**Stored items**
== == ==

Lemma lite_rewriteElement_refused target name attribs k v e :
  k = "href" \/ k = "src" ->
  attr attribs k = JStr v ->
  newURL v (Some target) = Thrown e ->
  attr (snd (NetlifyLite.rewriteElement target (name, attribs))) k = JStr v.
Proof.
  intros Hk Hv Hu. unfold NetlifyLite.rewriteElement, onElement. cbn [fst snd].
  assert (forall (b : bool) a,
            attr a k = JStr v ->
            attr (if b then settle (NetlifyLite.rewriteHref target a) a else a) k = JStr v)
    as H3 by (intros [] a Ha; [by eapply lite_rewriteHref_refused | done]).
  assert (forall (b : bool) a,
            attr a k = JStr v ->
            attr (if b then settle (NetlifyLite.rewriteSrc target a) a else a) k = JStr v)
    as H2 by (intros [] a Ha; [by eapply lite_rewriteSrc_refused | done]).
  apply H3, H2, H3, Hv.
Qed.

(** C4. When the URL parser refuses the value, [resolveAndProxy] gives the
    value back; it never throws.  Neither does the rewriting of a whole
    page: every element is rewritten where it stands, and an [href] or a
    [src] the parser refuses is in the rewritten element as it was. *)
Theorem resolveAndProxy_fail_soft :
  (forall base val e,
      newURL (toStr val) (Some base) = Thrown e ->
      Netlify.resolveAndProxy base val = Value val
      /\ NetlifyLite.resolveAndProxy base val = Value val)
  /\ (forall base val,
        (exists v, Netlify.resolveAndProxy base val = Value v)
        /\ (exists v, NetlifyLite.resolveAndProxy base val = Value v))
  /\ (forall target doc,
        (exists links,
            Netlify.rewriteLinks target doc = Value links
            /\ Netlify.rewritePage target doc = Value (remove selCspMeta links)
            /\ elements links = map (Netlify.rewriteElement target) (elements doc))
        /\ (exists links,
              NetlifyLite.rewriteLinks target doc = Value links
              /\ NetlifyLite.rewritePage target doc = Value (remove selCspMeta links)
              /\ elements links = map (NetlifyLite.rewriteElement target) (elements doc)))
  /\ (forall target name attribs k v e,
        k = "href" \/ k = "src" ->
        attr attribs k = JStr v ->
        newURL v (Some target) = Thrown e ->
        attr (snd (Netlify.rewriteElement target (name, attribs))) k = JStr v
        /\ attr (snd (NetlifyLite.rewriteElement target (name, attribs))) k = JStr v).
Proof.
  split; [|split; [|split]].
  - intros base val e Hu. rewrite lite_resolveAndProxy.
    split; by eapply resolveAndProxy_refused.
  - intros base val. split; [|by apply lite_resolve_total].
    destruct (resolveAndProxy_cases base val) as [-> | (u & _ & _ & _ & ->)]; eauto.
  - intros target doc. split.
    + destruct (rewriteLinks_elements target doc) as (links & Hl & He).
      exists links. unfold Netlify.rewritePage. by rewrite Hl.
    + destruct (lite_rewriteLinks_elements target doc) as (links & Hl & He).
      exists links. unfold NetlifyLite.rewritePage. by rewrite Hl.
  - intros target name attribs k v e Hk Hv Hu. split.
    + by eapply rewriteElement_refused.
    + by eapply lite_rewriteElement_refused.
Qed.
(** X1: [addTag] never lists a tag twice: it keeps a duplicate-free tag list
    duplicate-free, the tag is present afterwards, every earlier tag stays,
    and adding the same tag again changes nothing. *)
Theorem addTag_no_duplicates (c : Character) (tag : String.string) :
  NoDup (tags c) →
  NoDup (tags (addTag c tag)) ∧
  hasTag (addTag c tag) tag = true ∧
  (∀ t, t ∈ tags (addTag c tag) ↔ t ∈ tags c ∨ t = tag) ∧
  addTag (addTag c tag) tag = addTag c tag.
Proof.
  intros Hnd. destruct (hasTag c tag) eqn:Hhas.
  - rewrite !(addTag_present c tag Hhas). split; [done|]. split; [done|].
    split; [|done]. intros t. apply hasTag_iff in Hhas. split; [tauto|].
    by intros [?| ->].
  - assert (tag ∉ tags c) as Hnot by (rewrite <- hasTag_iff; congruence).
    rewrite !(addTag_absent c tag Hhas).
    assert (hasTag (with_tags c (tags c ++ [tag])) tag = true) as Hnow.
    { apply hasTag_iff. simpl. apply elem_of_app. right. by apply list_elem_of_singleton. }
    split; [|split; [done|split]].
    + simpl. apply NoDup_app. split; [done|]. split; [|apply NoDup_singleton].
      intros t Ht. rewrite list_elem_of_singleton. by intros ->.
    + intros t. simpl. rewrite elem_of_app, list_elem_of_singleton. tauto.
    + by apply addTag_present.
Qed.

(** X2: [removeTag] of a tag the character does not have raises [ValueError];
    removing a tag right after adding it to a character that did not have it
    gives the character back. *)
Theorem removeTag_addTag (c : Character) (tag : String.string) :
  hasTag c tag = false →
  removeTag c tag = Raise (ValueError "list.remove(x): x not in list") ∧
  removeTag (addTag c tag) tag = Ok c.
Proof.
  intros Hhas.
  assert (∀ y, y ∈ tags c → String.eqb y tag = false) as Hall.
  { intros y Hy. apply String.eqb_neq. intros ->.
    apply hasTag_iff in Hy. congruence. }
  split.
  - unfold removeTag. by rewrite (proj2 (py_remove_none String.eqb tag (tags c)) Hall).
  - unfold removeTag, addTag. rewrite Hhas. simpl.
    rewrite py_remove_last; [by destruct c | done | apply String.eqb_refl].
Qed.

Lemma life_counters_grow (c : Character) (ops : list LifeOp) :
  let c' := foldl life_step c ops in
  let rounds := Z.of_nat (length (List.filter is_incAge ops)) in
  getAge c' = (getAge c + rounds)%Z ∧
  (getRoundsSurvived c ≤ getRoundsSurvived c' ≤ getRoundsSurvived c + rounds)%Z ∧
  same_key c c' ∧ items c' = items c ∧ tags c' = tags c ∧
  location c' = location c ∧ alliance c' = alliance c.
Proof.
  revert c. induction ops as [|op ops IH]; intros c; simpl.
  - unfold getAge, getRoundsSurvived, same_key. split; [lia|]. split; [lia|]. done.
  - specialize (IH (life_step c op)). simpl in IH.
    destruct IH as (Hage & Hrounds & Hkey & Hitems & Htags & Hloc & Hal).
    unfold getAge, getRoundsSurvived, same_key in *.
    rewrite Hage, Hitems, Htags, Hloc, Hal.
    destruct Hkey as (<- & <- & <- & <- & <- & <- & <- & <-).
    destruct op; simpl in *; [split; [lia|]; split; [lia|]; done ..|].
    destruct (isAlive c); (split; [lia|]; split; [lia|]; done).
Qed.

(** X3: After any sequence of [kill], [revive] and [incAge] calls the age has
    grown by the number of [incAge] calls, and the rounds survived have grown
    by at most that number and never shrunk; so rounds survived that were
    below the age, as for a new character, stay below it.  None of the calls
    touches the name, the pronouns, the items, the tags, the location or the
    alliance. *)
Theorem life_counters (c : Character) (ops : list LifeOp) :
  let c' := foldl life_step c ops in
  let rounds := Z.of_nat (length (List.filter is_incAge ops)) in
  getAge c' = (getAge c + rounds)%Z ∧
  (getRoundsSurvived c ≤ getRoundsSurvived c' ≤ getRoundsSurvived c + rounds)%Z ∧
  ((getRoundsSurvived c < getAge c)%Z → (getRoundsSurvived c' < getAge c')%Z) ∧
  same_key c c' ∧ items c' = items c ∧ tags c' = tags c ∧
  location c' = location c ∧ alliance c' = alliance c.
Proof.
  intros c' rounds.
  destruct (life_counters_grow c ops) as (Hage & Hrounds & Hrest).
  fold c' rounds in Hage, Hrounds, Hrest.
  split; [done|]. split; [done|]. split; [lia | done].
Qed.

(** X4: [takeItem] of the item [getItemByName] (or any search of the inventory)
    found succeeds and takes exactly one item out of the inventory; taking an
    item that no inventory item is, or equals, raises [ValueError]. *)
Theorem takeItem_found (c : Character) (item : Item) :
  (item ∈ items c →
   ∃ c', takeItem c item = Ok c' ∧ length (items c) = S (length (items c')) ∧
         tags c' = tags c ∧ alliance c' = alliance c ∧ name c' = name c) ∧
  ((∀ other, other ∈ items c → item_eqb other item = false) →
   takeItem c item = Raise (ValueError "list.remove(x): x not in list")) ∧
  (∀ itemName, getItemByName c itemName = Some item →
     item ∈ items c ∧ Item_getName item = itemName).
Proof.
  split; [|split].
  - intros Hin. unfold takeItem.
    destruct (py_remove item_eqb item (items c)) as [rest|] eqn:Hrm.
    + eexists. split; [done|]. simpl. split; [|done]. by eapply py_remove_length.
    + exfalso. assert (item_eqb item item = false) as Hfalse
        by by apply (proj1 (py_remove_none item_eqb item (items c)) Hrm).
      unfold item_eqb in Hfalse. by rewrite bool_decide_eq_true_2 in Hfalse.
  - intros Hall. unfold takeItem.
    by rewrite (proj2 (py_remove_none item_eqb item (items c)) Hall).
  - intros itemName Hfind. unfold getItemByName in Hfind.
    apply find_some in Hfind as [Hin Hname].
    split; [by apply list_elem_of_In | by apply String.eqb_eq].
Qed.

(** X5: [isIn] raises [AttributeError] exactly on a character without location,
    where [getLocationStr] answers ["No location"]; after [move] to a zone,
    [isIn] with that zone's name is true and [getLocationStr] is that name. *)
Theorem isIn_location (c : Character) (loc : String.string) (z : Zone) :
  (raises (isIn c loc) ↔ location c = None) ∧
  (location c = None → getLocationStr c = "No location") ∧
  isIn (move c z) (Zone_name z) = Ok true ∧
  getLocationStr (move c z) = Zone_name z ∧
  (isIn (move c z) loc = Ok true ↔ Zone_name z = loc).
Proof.
  unfold isIn, getLocationStr. simpl. split; [|split; [|split; [|split]]].
  - destruct (location c); split; try done; [by intros [e [=]] | by eexists].
  - by intros ->.
  - by rewrite String.eqb_refl.
  - done.
  - split; [intros [= Heq]; by apply String.eqb_eq | intros ->; by rewrite String.eqb_refl].
Qed.

(** X6: Python's contract between [__eq__] and [__hash__] holds for characters:
    two characters that compare equal have the same hash. *)
Theorem eq_implies_same_hash (c1 c2 : Character) :
  __eq__ c1 (obj_Character c2) = true → __hash__ c1 = __hash__ c2.
Proof.
  intros Heq. destruct (eq_true_fields c1 c2 Heq)
    as ((Hn & Hi & Hs & Ho & Hp1 & Hp2 & Hf & Hp) & _).
  unfold __hash__. by rewrite Hn, Hi, Hs, Ho, Hp1, Hp2, Hf, Hp.
Qed.

End CharacterMore.

(** ** Character: more on alliances *)

Section AllianceMore.
Context `{ItemAPI} `{ZoneAPI} `{TextAPI}.
Import Character.

Lemma isAllyOf_member (h : Heap) (a b : nat) :
  alliances_ok h → a ∈ dom (chars h) → b ∈ dom (chars h) →
  isAllyOf h a b = true ↔ b ∈ list_at h (getAlliance h a).
Proof.
  intros (Hwf & Hinv & Hnd & Hdist) Ha Hb.
  apply heap_wf_iff in Hwf as [Hwfc Hwfl]. unfold isAllyOf, getAlliance. split.
  - unfold py_in. rewrite existsb_exists. intros (y & Hy%list_elem_of_In & Heq).
    assert (y = b) as <-; [|done].
    apply (char_eqb_distinct h); [done | | done | done].
    eapply Hwfl; [|done]. by apply Hwfc.
  - intros Hin. apply py_in_elem; [apply char_eqb_refl | done].
Qed.

Lemma ally_shares_collection (h : Heap) (a b : nat) :
  alliances_ok h → a ∈ dom (chars h) → b ∈ dom (chars h) →
  b ∈ list_at h (getAlliance h a) →
  getAlliance h b = getAlliance h a ∧ a ∈ list_at h (getAlliance h a).
Proof.
  intros (Hwf & Hinv & Hnd & Hdist) Ha Hb Hin.
  apply heap_wf_iff in Hwf as [Hwfc Hwfl].
  destruct (proj1 (alliance_inv_iff h) Hinv (getAlliance h a)) as [Hm Hr].
  - by apply Hwfc.
  - intros Hnil. rewrite Hnil in Hin. by apply elem_of_nil in Hin.
  - split; [by apply Hm | by apply Hr].
Qed.
(** * config-cpp: the Node tree and its JSON and YAML codecs

    A shallow embedding of
    - [headers/config-cpp/node.h], class [Config::Node] (the copy in
      [module/core/include/config/core/node.h] has the same control flow and
      prefixes its messages with the name of the error class),
    - [module/format/json/source/parse.cc] and [dump.cc], and
      [sources/format/json/parse.cc] and [dump.cc]: the two JSON codecs,
    - [module/format/yaml/source/parse.cc] and [dump.cc]: the YAML codec,
    - [module/io/source/open.cc] and [save.cc]: [Open] and [Save],
    followed by the properties of the specification that concern them and
    by further properties of the code.

    Conventions.  A C++ exception is a value of [Exception]; a call that may
    throw returns a [Result].  A non-const member function is a function from
    the node before the call to the node after it and the outcome
    ([Node.Method]); a member function that returns a [Node &] takes the use
    that is made of the reference as a continuation, which runs on the child
    referred to.  A key passed as [const char *] is the string of its
    characters; a key passed as [std::string] goes through [data()] and is
    cut at its first NUL ([c_str]).  What the third-party libraries
    (nlohmann::json, yaml-cpp, the file library) and the C++ ABI do is a
    parameter, gathered in the classes [Nlohmann], [YamlCpp], [YamlEmitter],
    [FileSystem] and [Platform]; the instances [recorded_nlohmann],
    [recorded_yaml_cpp], [recorded_emitter], [texts_by_path] and [gcc] serve
    to run the code on examples. *)

From Stdlib Require Import ZArith Ascii String PrimFloat.
From stdpp Require Import gmap strings list fin_maps pretty.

== == ==

Would you copy each line of the records that contains "Htags"?

**EXERCISE ANSWER**
    destruct IH as (Hage & Hrounds & Hkey & Hitems & Htags & Hloc & Hal).
    rewrite Hage, Hitems, Htags, Hloc, Hal.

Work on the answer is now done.